* **Your objective**: Look for the line that has "assert (Hok : resumed_ok" in the material below; please repeat it and every line after it, exactly, up to and including the line that has "destruct (forward_with_ok su", and nothing else.

* **Given records**:
Lemma gated_ok su routes c key st st' a :
  calls_ok (w_u (ps_world st)) → u_heap (w_u (ps_world st)) !! su_address su = None →
  retry_bounded c (env_now (w_trace (ps_world st))) →
  gated su routes c key st = Some (st', a) →
  ∃ evs, w_trace (ps_world st') = w_trace (ps_world st) ++ evs ∧ gated_events su routes c key st evs.
Proof.
  intros Hc Hf Hb Hg. assert (Hnil : ∀ k, ps_world st' = ps_world st → k = true →
    ∃ evs, w_trace (ps_world st') = w_trace (ps_world st) ++ evs ∧ gated_events su routes c key st evs).
  { intros _ -> _. exists []. rewrite app_nil_r. split; [done|by left]. }
  unfold gated in Hg. set (ro := if String.eqb _ _ then _ else _) in Hg.
  assert (Hro : match ro with
    | Ok None => pc_requestState c = ""
    | Ok (Some rs) => pc_requestState c ≠ "" ∧ snd (resume (env_now (w_trace (ps_world st))) (retry_call c)) = Ok rs
    | Err _ => True end).
  { unfold ro. destruct (String.eqb_spec (pc_requestState c) ""); [done|]. by destruct (snd (resume _ _)). }
  destruct ro as [rs|e]; [|injection Hg as <- <-; by eapply (Hnil true)].
  destruct (su_exited su); [injection Hg as <- <-; by eapply (Hnil true)|].
  destruct (_ && _); [injection Hg as <- <-; by eapply (Hnil true)|].
  destruct (decide_call routes (ps_keys st) (gate_call c key)) as [d keys] eqn:Hd.
  destruct (respond d) as [text|] eqn:Hresp; [injection Hg as <- <-; by eapply (Hnil true)|]. clear Hnil.
  pose proof (decide_call_allowed _ _ _ _ _ Hd Hresp) as Hallowed. destruct Hallowed as (Hl & Hv & Hre).
  set (fc := forward_call su routes c key (Some (default "" (pd_args d))) rs) in *.
  assert (Hrs : ∀ r, resumed_of fc (env_now (w_trace (ps_world st))) = Ok r →
    if String.eqb (pc_requestState c) "" then r = {| rs_responses := ∅; rs_upState := ""; rs_round := 0; rs_prompts := 0 |}
    else snd (resume (env_now (w_trace (ps_world st))) (retry_call c)) = Ok r).
  { intros r. unfold resumed_of, fc. cbn [forward_call fc_requestState fc_resumed]. destruct (String.eqb_spec (pc_requestState c) ""); [by intros [= <-]|].
    destruct rs as [rs|]; [|congruence]. intros [= <-]. apply Hro. }
  assert (Hok : resumed_ok fc (env_now (w_trace (ps_world st)))).
  { intros r Hr. apply Hrs in Hr. destruct (String.eqb_spec (pc_requestState c) ""); [by subst r|]. by apply Hb. }
  destruct (forward_with_ok su routes c key _ rs {| ps_keys := keys; ps_world := ps_world st |} st' a Hc Hf Hok Hg) as (_ & evs & Htr & Hev). exists evs. split; [done|].
  destruct Hev as [->|(r & Hr & Hev)]; [by left|right]. exists (pd_args d), r. split; [by split|]. split; [by apply Hrs|]. fold fc in Hev. cbn [ps_world] in Hev. split.
  - intros p Hp. destruct (events_elem _ _ _ _ _ Hev Hp) as (past & Hpast & Hn & Ha & Ht & Hcase).
    rewrite Hn, Ha, Ht. split; [done|]. split; [by apply reencode_sent|]. split; [done|]. intros id er Her.
    destruct Hcase as [->|[_ Hans] ]; [by left|right]. destruct (Hans id er Her) as [Hok' [q Hq]]. split; [done|]. exists q.
    destruct Hpast as [k ->]. apply elem_of_app. by left.
  - intros id q Hq. destruct (events_elem _ _ _ _ _ Hev Hq) as (past & _ & Hst & Hcan & Hcl & _ & res & ep & _ & Hin & Hpr).
    split; [done|]. split; [done|]. split; [done|]. by exists res, ep.
Qed.
End Facts.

* **Response to the exercise**:
  assert (Hok : resumed_ok fc (env_now (w_trace (ps_world st)))).
  { intros r Hr. apply Hrs in Hr. destruct (String.eqb_spec (pc_requestState c) ""); [by subst r|]. by apply Hb. }
  destruct (forward_with_ok su routes c key _ rs {| ps_keys := keys; ps_world := ps_world st |} st' a Hc Hf Hok Hg) as (_ & evs & Htr & Hev). exists evs. split; [done|].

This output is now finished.